Il y a très peu de choses, à l'exception de la terminologie, qui différeraient dans une interprétation « moderne » de ces caractéristiques, et Dawson fournit beaucoup plus de détails sur les autres caractéristiques sédimentologiques trouvées à Joggins qui soutiennent son interprétation. Dawson enregistre plus d'une douzaine de niveaux avec de grands arbres debout, et les plus petits sont encore plus courants. La section de Joggins peut toujours être visitée aujourd'hui, et est particulièrement bien connue pour les petits fossiles de reptiles trouvés là-bas (ils se produisent souvent à l'intérieur des souches d'arbres debout, apparemment ils sont tombés dans la souche creuse). Il y a généralement quelques arbres debout exposés sur la rive, bien que l'érosion rapide des falaises de plus de 10 m signifie que les exemples exposés changent chaque année.
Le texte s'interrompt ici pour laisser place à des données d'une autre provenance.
(** X10.  What [plan_route] answers, in either facade, once both addresses
    are resolved: [[]] when the routing tool is missing, when its run raises
    and when the decoded payload has no [route]; otherwise the value filed
    under [paths] inside [route], and [None] when [route] has no [paths]. *)
Theorem plan_route_answers w w1 w2 self d
    (origin_address origin_city destination_address destination_city route_type : pystr)
    (origin destination : Location.t) (more_origins more_destinations : list Location.t)
    (route : M pyval) :
  serves w self d ->
  Amap.geocode X self origin_address (Some origin_city)
    (noted w (Call (u "plan_route")
                [VStr origin_address; VStr origin_city; VStr destination_address;
                 VStr destination_city; VStr route_type]))
  = (Ok (Some (origin :: more_origins)), w1) ->
  Amap.geocode X self destination_address (Some destination_city) w1
  = (Ok (Some (destination :: more_destinations)), w2) ->
  route = Amap.plan_route X self origin_address origin_city destination_address
            destination_city route_type
  \/ route = AmapSync.plan_route X self origin_address destination_address
               (Some origin_city) (Some destination_city) route_type ->
  let arguments :=
    Amap.route_arguments (coordinates X origin) (coordinates X destination)
      (VStr origin_city) (VStr destination_city) route_type in
  (d !! Amap.route_tool_name route_type = None -> route w = (Ok (VList []), w2))
  /\ (forall t, d !! Amap.route_tool_name route_type = Some t ->
       let w3 := noted w2 (ToolRun t arguments) in
       (forall e, arun X (trace w2) t arguments = Raise e ->
                  route w = (Ok (VList []), w3))
       /\ (forall payload fields,
             arun X (trace w2) t arguments = Ok payload ->
             Amap.decode_result X payload = Ok (VDict fields) ->
             assoc (u "route") fields = None ->
             route w = (Ok (VList []), w3))
       /\ (forall payload fields route_fields,
             arun X (trace w2) t arguments = Ok payload ->
             Amap.decode_result X payload = Ok (VDict fields) ->
             assoc (u "route") fields = Some (VDict route_fields) ->
             route w = (Ok (default VNone (assoc (u "paths") route_fields)), w3))).
Proof.
  intros Hs Ho Hd Hroute arguments.
  destruct (plan_route_steps _ _ _ _ _ _ _ _ _ _ _ _ _ _ _ Hs Ho Hd Hroute) as [Hs2 ->].
  fold arguments. unfold mcatch, Amap.run_route_tool.
  rewrite (tool_step _ _ _ _ _ _ Hs2). split.
  - intros ->. reflexivity.
  - intros t Ht. rewrite Ht. cbv zeta. repeat split.
    + intros e ->. reflexivity.
    + intros payload fields -> Hdec Hr. unfold bind, lift. rewrite Hdec. simpl.
      rewrite Hr. reflexivity.
    + intros payload fields route_fields -> Hdec Hr. unfold bind, lift. rewrite Hdec. simpl.
      rewrite Hr. simpl. destruct (assoc (u "paths") route_fields); reflexivity.
Qed.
Étant donné qu'une occurrence « in situ » a été déterminée de manière convaincante par des observations réalisées au XIXe siècle pour ce site et nombreuses autres localités de « forêts fossiles », il est surprenant que ces conclusions n'aient pas été reconnues par les créationnistes modernes du « grand déluge global de la Terre jeune » [YEGF] comme une preuve claire d'un dépôt non global pour une grande partie du registre géologique. Ils fondent souvent leurs arguments actuels sur la présence d'arbres debout dans le parc national de Yellowstone, soulignent leur contexte volcanique, puis pointent du doigt des arbres debout flottant dans le lac Spirit près du mont Saint-Hélène [2], et disent : « Voyez ? Ils auraient pu être transportés pendant le déluge. ». Cet argument est complètement fallacieux, car la plupart des « forêts fossiles » ne se produisent pas dans des dépôts volcaniques, et elles ont en effet les racines fragiles des souches pénétrant étroitement dans le sédiment environnant, souvent dans un paleosol (sol fossile) [outre Joggins, voir également 3]. Une occurrence est même associée à des traces de pas de dinosaures sur la même surface, au-dessus d'un banc de charbon [4, 5, 6]. Le modèle des « souches debout flottantes transportées » [2] est un leurre complet qui ne s'applique pas à la grande majorité des occurrences de « forêts fossiles ».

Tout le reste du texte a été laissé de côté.